Task directions
The response must consist of the records below, copied exactly.

[Collected data entries]

•••••

(** * Replacing a file atomically

    The store replaces its manifest and its log by writing a temporary file,
    syncing it, renaming it over the target and syncing the directory.  The
    invariant here bounds what the target name can read as after a crash at any
    point of that protocol, in the file-system model of [Vfs]; the manifest
    commit and the log repair are its clients. *)

Section Interface.
Context {S : Type} `{Vfs S}.

(** A sync the policy may skip. *)
Definition sync_if (requirement : SyncRequirement) (p : Path) (s : S)
    : S * result ErrorKind unit :=
  match requirement with
  | SyncSkip => (s, Ok tt)
  | SyncWith kind => v_sync p kind s
  end.
End Interface.

Section Replace.
Context (temp target : string) (Hne : temp ≠ target).

(** In every directory state of a stage, the target name is one of [candidates]
    (absent, or synced content). *)
Definition target_among (candidates : list (option bytes)) (s : Stage) : Prop :=
  ∀ d, d ∈ st_dirs s →
    match d !! target with
    | None => None ∈ candidates
    | Some i => ∃ n, st_inodes s !! i = Some n ∧ in_synced n = true
                     ∧ Some (in_data n) ∈ candidates
    end.

(** So it is in all a crash may expose, and the temporary name never shares the
    target's inode. *)
Record replace_inv (candidates : list (option bytes)) (fs : Fs) : Prop := {
  ri_current : fs_dir fs ∈ fs_dirs fs;
  ri_target : target_among candidates (stage_of fs);
  ri_temp : ∀ i d, fs_dir fs !! temp = Some i → d ∈ fs_dirs fs →
    d !! target ≠ Some i;
  ri_fresh : ∀ d p i, d ∈ fs_dirs fs → d !! p = Some i → (i < fs_next fs)%nat;
  ri_past : Forall (target_among candidates) (fs_past fs);
}.

Lemma target_among_weaken C C' s :
  target_among C s → (∀ c, c ∈ C → c ∈ C') → target_among C' s.
Proof using Type.
  intros H HC d Hd. specialize (H d Hd). destruct (d !! target) as [i|]; [|by apply HC].
  destruct H as (n & ? & ? & ?). exists n. split_and!; [done|done|by apply HC].
Qed.

(** The past a sync leaves. *)
Lemma target_past C kind fs : replace_inv C fs → Forall (target_among C) (past_after kind fs).
Proof using Type. intros [_ H2 _ _ H5]. destruct kind; [by constructor|constructor]. Qed.

Lemma replace_inv_same C fs fs' :
  replace_inv C fs → fs_inodes fs' = fs_inodes fs → fs_dir fs' = fs_dir fs →
  fs_dirs fs' = fs_dirs fs → fs_next fs' = fs_next fs → fs_past fs' = fs_past fs → replace_inv C fs'.
Proof using Type.
  intros [H1 H2 H3 H4 H5] E1 E2 E3 E4 E5. unfold stage_of in H2.
  split; unfold stage_of; rewrite ?E1, ?E2, ?E3, ?E4, ?E5; done.
Qed.

Lemma replace_inv_fault C fs : replace_inv C fs → replace_inv C (next_fault fs).2.
Proof using Type. intros H. destruct (next_fault_same fs) as (?&?&?&?&?). by eapply replace_inv_same. Qed.

Lemma replace_inv_weaken C C' fs :
  replace_inv C fs → (∀ c, c ∈ C → c ∈ C') → replace_inv C' fs.
Proof using Type.
  intros [H1 H2 H3 H4 H5] HC. split; try done; [by eapply target_among_weaken|].
  eapply Forall_impl; [exact H5|]. intros s Hs. by eapply target_among_weaken.
Qed.

(** Rewriting the temporary file leaves the target alone. *)
Lemma replace_inv_put C fs data :
  replace_inv C fs →
  let fs' := put_file temp data fs in
  replace_inv C fs'
  ∧ ∃ i, fs_dir fs' !! temp = Some i
         ∧ fs_inodes fs' !! i = Some {| in_data := data; in_synced := false |}.
Proof using Hne.
  intros [H1 H2 H3 H4 H5]. unfold put_file.
  destruct (fs_dir fs !! temp) as [i|] eqn:Ht.
  - split; [|exists i; cbn; by rewrite lookup_insert_eq]. split; cbn; try done.
    + intros d Hd. specialize (H2 d Hd). specialize (H3 i d eq_refl Hd). cbn in *.
      destruct (d !! target) as [j|]; [|done]. rewrite lookup_insert_ne by congruence. done.
    + intros j d Hj. rewrite Ht in Hj. injection Hj as <-. by apply H3.
  - cbn. split; [|exists (fs_next fs); by rewrite !lookup_insert_eq].
    assert (∀ d, d ∈ <[temp := fs_next fs]> (fs_dir fs) :: fs_dirs fs →
      ∃ d0, d0 ∈ fs_dirs fs ∧ d !! target = d0 !! target) as Hd0.
    { intros d [->|Hd]%elem_of_cons; [|by exists d]. exists (fs_dir fs). split; [done|].
      by rewrite lookup_insert_ne. }
    split; cbn.
    + left.
    + intros d Hd. destruct (Hd0 d Hd) as (d0 & Hin & ->). specialize (H2 d0 Hin). cbn in *.
      destruct (d0 !! target) as [j|] eqn:Hj; [|done].
      specialize (H4 _ _ _ Hin Hj). rewrite lookup_insert_ne by lia. done.
    + intros i d Hi Hd Heq. rewrite lookup_insert_eq in Hi. injection Hi as <-.
      destruct (Hd0 d Hd) as (d0 & Hin & E). rewrite E in Heq.
      specialize (H4 _ _ _ Hin Heq). lia.
    + intros d p i [->|Hd]%elem_of_cons Hi.
      * apply lookup_insert_Some in Hi as [[_ <-]|[_ Hi]]; [lia|].
        specialize (H4 _ _ _ H1 Hi). lia.
      * specialize (H4 _ _ _ Hd Hi). lia.
    + done.
Qed.

(** The temporary file holds [b], synced. *)
Definition temp_ready (b : bytes) (fs : Fs) : Prop :=
  ∃ i, fs_dir fs !! temp = Some i
       ∧ fs_inodes fs !! i = Some {| in_data := b; in_synced := true |}.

•••••

Response for this exercise
(** * Replacing a file atomically

    The store replaces its manifest and its log by writing a temporary file,
    syncing it, renaming it over the target and syncing the directory.  The
    invariant here bounds what the target name can read as after a crash at any
    point of that protocol, in the file-system model of [Vfs]; the manifest
    commit and the log repair are its clients. *)

Section Interface.
Context {S : Type} `{Vfs S}.

(** A sync the policy may skip. *)
Definition sync_if (requirement : SyncRequirement) (p : Path) (s : S)
    : S * result ErrorKind unit :=
  match requirement with
  | SyncSkip => (s, Ok tt)
  | SyncWith kind => v_sync p kind s
  end.
End Interface.

Section Replace.
Context (temp target : string) (Hne : temp ≠ target).

(** In every directory state of a stage, the target name is one of [candidates]
    (absent, or synced content). *)
Definition target_among (candidates : list (option bytes)) (s : Stage) : Prop :=
  ∀ d, d ∈ st_dirs s →
    match d !! target with
    | None => None ∈ candidates
    | Some i => ∃ n, st_inodes s !! i = Some n ∧ in_synced n = true
                     ∧ Some (in_data n) ∈ candidates
    end.

(** So it is in all a crash may expose, and the temporary name never shares the
    target's inode. *)
Record replace_inv (candidates : list (option bytes)) (fs : Fs) : Prop := {
  ri_current : fs_dir fs ∈ fs_dirs fs;
  ri_target : target_among candidates (stage_of fs);
  ri_temp : ∀ i d, fs_dir fs !! temp = Some i → d ∈ fs_dirs fs →
    d !! target ≠ Some i;
  ri_fresh : ∀ d p i, d ∈ fs_dirs fs → d !! p = Some i → (i < fs_next fs)%nat;
  ri_past : Forall (target_among candidates) (fs_past fs);
}.

Lemma target_among_weaken C C' s :
  target_among C s → (∀ c, c ∈ C → c ∈ C') → target_among C' s.
Proof using Type.
  intros H HC d Hd. specialize (H d Hd). destruct (d !! target) as [i|]; [|by apply HC].
  destruct H as (n & ? & ? & ?). exists n. split_and!; [done|done|by apply HC].
Qed.

(** The past a sync leaves. *)
Lemma target_past C kind fs : replace_inv C fs → Forall (target_among C) (past_after kind fs).
Proof using Type. intros [_ H2 _ _ H5]. destruct kind; [by constructor|constructor]. Qed.

Lemma replace_inv_same C fs fs' :
  replace_inv C fs → fs_inodes fs' = fs_inodes fs → fs_dir fs' = fs_dir fs →
  fs_dirs fs' = fs_dirs fs → fs_next fs' = fs_next fs → fs_past fs' = fs_past fs → replace_inv C fs'.
Proof using Type.
  intros [H1 H2 H3 H4 H5] E1 E2 E3 E4 E5. unfold stage_of in H2.
  split; unfold stage_of; rewrite ?E1, ?E2, ?E3, ?E4, ?E5; done.
Qed.

Lemma replace_inv_fault C fs : replace_inv C fs → replace_inv C (next_fault fs).2.
Proof using Type. intros H. destruct (next_fault_same fs) as (?&?&?&?&?). by eapply replace_inv_same. Qed.

Lemma replace_inv_weaken C C' fs :
  replace_inv C fs → (∀ c, c ∈ C → c ∈ C') → replace_inv C' fs.
Proof using Type.
  intros [H1 H2 H3 H4 H5] HC. split; try done; [by eapply target_among_weaken|].
  eapply Forall_impl; [exact H5|]. intros s Hs. by eapply target_among_weaken.
Qed.

(** Rewriting the temporary file leaves the target alone. *)
Lemma replace_inv_put C fs data :
  replace_inv C fs →
  let fs' := put_file temp data fs in
  replace_inv C fs'
  ∧ ∃ i, fs_dir fs' !! temp = Some i
         ∧ fs_inodes fs' !! i = Some {| in_data := data; in_synced := false |}.
Proof using Hne.
  intros [H1 H2 H3 H4 H5]. unfold put_file.
  destruct (fs_dir fs !! temp) as [i|] eqn:Ht.
  - split; [|exists i; cbn; by rewrite lookup_insert_eq]. split; cbn; try done.
    + intros d Hd. specialize (H2 d Hd). specialize (H3 i d eq_refl Hd). cbn in *.
      destruct (d !! target) as [j|]; [|done]. rewrite lookup_insert_ne by congruence. done.
    + intros j d Hj. rewrite Ht in Hj. injection Hj as <-. by apply H3.
  - cbn. split; [|exists (fs_next fs); by rewrite !lookup_insert_eq].
    assert (∀ d, d ∈ <[temp := fs_next fs]> (fs_dir fs) :: fs_dirs fs →
      ∃ d0, d0 ∈ fs_dirs fs ∧ d !! target = d0 !! target) as Hd0.
    { intros d [->|Hd]%elem_of_cons; [|by exists d]. exists (fs_dir fs). split; [done|].
      by rewrite lookup_insert_ne. }
    split; cbn.
    + left.
    + intros d Hd. destruct (Hd0 d Hd) as (d0 & Hin & ->). specialize (H2 d0 Hin). cbn in *.
      destruct (d0 !! target) as [j|] eqn:Hj; [|done].
      specialize (H4 _ _ _ Hin Hj). rewrite lookup_insert_ne by lia. done.
    + intros i d Hi Hd Heq. rewrite lookup_insert_eq in Hi. injection Hi as <-.
      destruct (Hd0 d Hd) as (d0 & Hin & E). rewrite E in Heq.
      specialize (H4 _ _ _ Hin Heq). lia.
    + intros d p i [->|Hd]%elem_of_cons Hi.
      * apply lookup_insert_Some in Hi as [[_ <-]|[_ Hi]]; [lia|].
        specialize (H4 _ _ _ H1 Hi). lia.
      * specialize (H4 _ _ _ Hd Hi). lia.
    + done.
Qed.

(** The temporary file holds [b], synced. *)
Definition temp_ready (b : bytes) (fs : Fs) : Prop :=
  ∃ i, fs_dir fs !! temp = Some i
       ∧ fs_inodes fs !! i = Some {| in_data := b; in_synced := true |}.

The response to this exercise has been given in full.